▶ [WHAT TO WORK ON]: With the first line below as the start and the line containing "[_chooseSumByDifficulty] draws from" as the end, copy every line between them exactly, ends included.

(ENTRIES SUPPLIED begins)

(** C4, amended. On the search path the valid sums are put into three pools
    that may overlap: the sums that have some combination of exactly 2
    cubes, of exactly 3 cubes, of at least 4 cubes. With the roll [r],
    [_chooseSumByDifficulty] draws from the 2-cube pool when [r < 0.4] and
    that pool is not empty; else from the 3-cube pool when [r < 0.8] and
    that pool is not empty; else from the 4-plus pool when it is not empty;
    else from the full valid set. It always returns, and the sum it returns
    belongs to the valid sums. *)
Theorem chooseSum_pools (validSums : list SumEntry) (w : World) :
  validSums <> [] ->
  exists e w',
    _chooseSumByDifficulty validSums w = Ok (fst e, w') /\
    e ∈ validSums /\
    e ∈ choose_pool (next_draw w) validSums /\
    (Qltb (next_draw w) (4 # 10) = true -> by2 validSums <> [] ->
       has_combo (Nat.eqb 2) e = true) /\
    (Qltb (next_draw w) (4 # 10) = false \/ by2 validSums = [] ->
     Qltb (next_draw w) (8 # 10) = true -> by3 validSums <> [] ->
       has_combo (Nat.eqb 3) e = true) /\
    (Qltb (next_draw w) (4 # 10) = false \/ by2 validSums = [] ->
     Qltb (next_draw w) (8 # 10) = false \/ by3 validSums = [] ->
     by4 validSums <> [] ->
       has_combo (Nat.leb 4) e = true) /\
    (Qltb (next_draw w) (4 # 10) = false \/ by2 validSums = [] ->
     Qltb (next_draw w) (8 # 10) = false \/ by3 validSums = [] ->
     by4 validSums = [] ->
       choose_pool (next_draw w) validSums = validSums).
Proof.
  intros Hne.
  assert (Hrun : total (_chooseSumByDifficulty validSums) w
            (fun s w' => exists e, s = fst e /\
                                   e ∈ choose_pool (next_draw w) validSums)).
  { unfold _chooseSumByDifficulty. apply total_bind, total_random.
    fold (next_draw w). apply total_bind, total_randomChoice.
    - apply choose_pool_nonempty, Hne.
    - intros x w' Hx _ _. apply total_bind.
      eapply total_defined; [reflexivity|]. apply total_ret. eauto. }
  apply total_run in Hrun. destruct Hrun as (s & w' & Hrun & e & -> & He).
  exists e, w'. split; [exact Hrun|].
  assert (Hin : e ∈ validSums).
  { destruct (choose_pool_cases (next_draw w) validSums)
      as [(_ & _ & E)|[(_ & _ & _ & E)|[(_ & _ & _ & E)|(_ & _ & _ & E)]]];
      rewrite E in He; auto;
      unfold by2, by3, by4 in He; apply list_elem_of_filter in He; tauto. }
  split; [exact Hin|]. split; [exact He|].
  destruct (choose_pool_cases (next_draw w) validSums)
    as [(A & B & E)|[(A & B & C & E)|[(A & B & C & E)|(A & B & C & E)]]];
    rewrite E in He; repeat split; intros;
    try (unfold by2, by3, by4 in He; apply list_elem_of_filter in He;
         tauto);
    try congruence; try (exfalso; intuition congruence).
  all: try (rewrite E; reflexivity).
Qed.

Lemma chooseSum_pools_witness :
  valid_sums_of [2; 2; 2; 2] <> [] /\
  exists e w',
    _chooseSumByDifficulty (valid_sums_of [2; 2; 2; 2]) zero_world
    = Ok (fst e, w') /\
    e ∈ valid_sums_of [2; 2; 2; 2] /\
    e ∈ choose_pool (next_draw zero_world) (valid_sums_of [2; 2; 2; 2]) /\
    (Qltb (next_draw zero_world) (4 # 10) = true ->
     by2 (valid_sums_of [2; 2; 2; 2]) <> [] ->
       has_combo (Nat.eqb 2) e = true) /\
    (Qltb (next_draw zero_world) (4 # 10) = false \/
     by2 (valid_sums_of [2; 2; 2; 2]) = [] ->
     Qltb (next_draw zero_world) (8 # 10) = true ->
     by3 (valid_sums_of [2; 2; 2; 2]) <> [] ->
       has_combo (Nat.eqb 3) e = true) /\
    (Qltb (next_draw zero_world) (4 # 10) = false \/
     by2 (valid_sums_of [2; 2; 2; 2]) = [] ->
     Qltb (next_draw zero_world) (8 # 10) = false \/
     by3 (valid_sums_of [2; 2; 2; 2]) = [] ->
     by4 (valid_sums_of [2; 2; 2; 2]) <> [] ->
       has_combo (Nat.leb 4) e = true) /\
    (Qltb (next_draw zero_world) (4 # 10) = false \/
     by2 (valid_sums_of [2; 2; 2; 2]) = [] ->
     Qltb (next_draw zero_world) (8 # 10) = false \/
     by3 (valid_sums_of [2; 2; 2; 2]) = [] ->
     by4 (valid_sums_of [2; 2; 2; 2]) = [] ->
       choose_pool (next_draw zero_world) (valid_sums_of [2; 2; 2; 2])
       = valid_sums_of [2; 2; 2; 2]).
Proof.
  assert (H : valid_sums_of [2; 2; 2; 2] <> []) by (vm_compute; discriminate).
  split; [exact H|].
  exact (chooseSum_pools (valid_sums_of [2; 2; 2; 2]) zero_world H).
Defined.

(** ** The generator always returns, and keeps its invariant *)

Lemma total_elim {A} (m : M A) w a w' (post : A -> World -> Prop) :
  total m w post -> m w = Ok (a, w') -> post a w'.
Proof. unfold total. intros H E. rewrite E in H. exact H. Qed.

Lemma getLevelConfig_bounds (lvl : Z) :
  exists c, getLevelConfig lvl = Some c /\
            6 <= maxNumber c <= 12 /\ 15 <= maxTarget c <= 35.
Proof.
  unfold getLevelConfig, clamp. simpl length.
  set (idx := Z.max 1 (Z.min (Z.of_nat 11 - 1) lvl)).
  assert (H : 1 <= idx <= 10) by (unfold idx; lia).
  assert (Hn : exists n, Z.to_nat idx = S n /\ (n < 10)%nat)
    by (exists (Z.to_nat idx - 1)%nat; lia).
  destruct Hn as (n & -> & Hn).
  do 10 (destruct n as [|n]; [eexists; split; [reflexivity|simpl; lia]|]).
  lia.
Qed.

(ENTRIES SUPPLIED ends)

▶ [EXPECTED OUTPUT]:
(** C4, amended. On the search path the valid sums are put into three pools
    that may overlap: the sums that have some combination of exactly 2
    cubes, of exactly 3 cubes, of at least 4 cubes. With the roll [r],
    [_chooseSumByDifficulty] draws from the 2-cube pool when [r < 0.4] and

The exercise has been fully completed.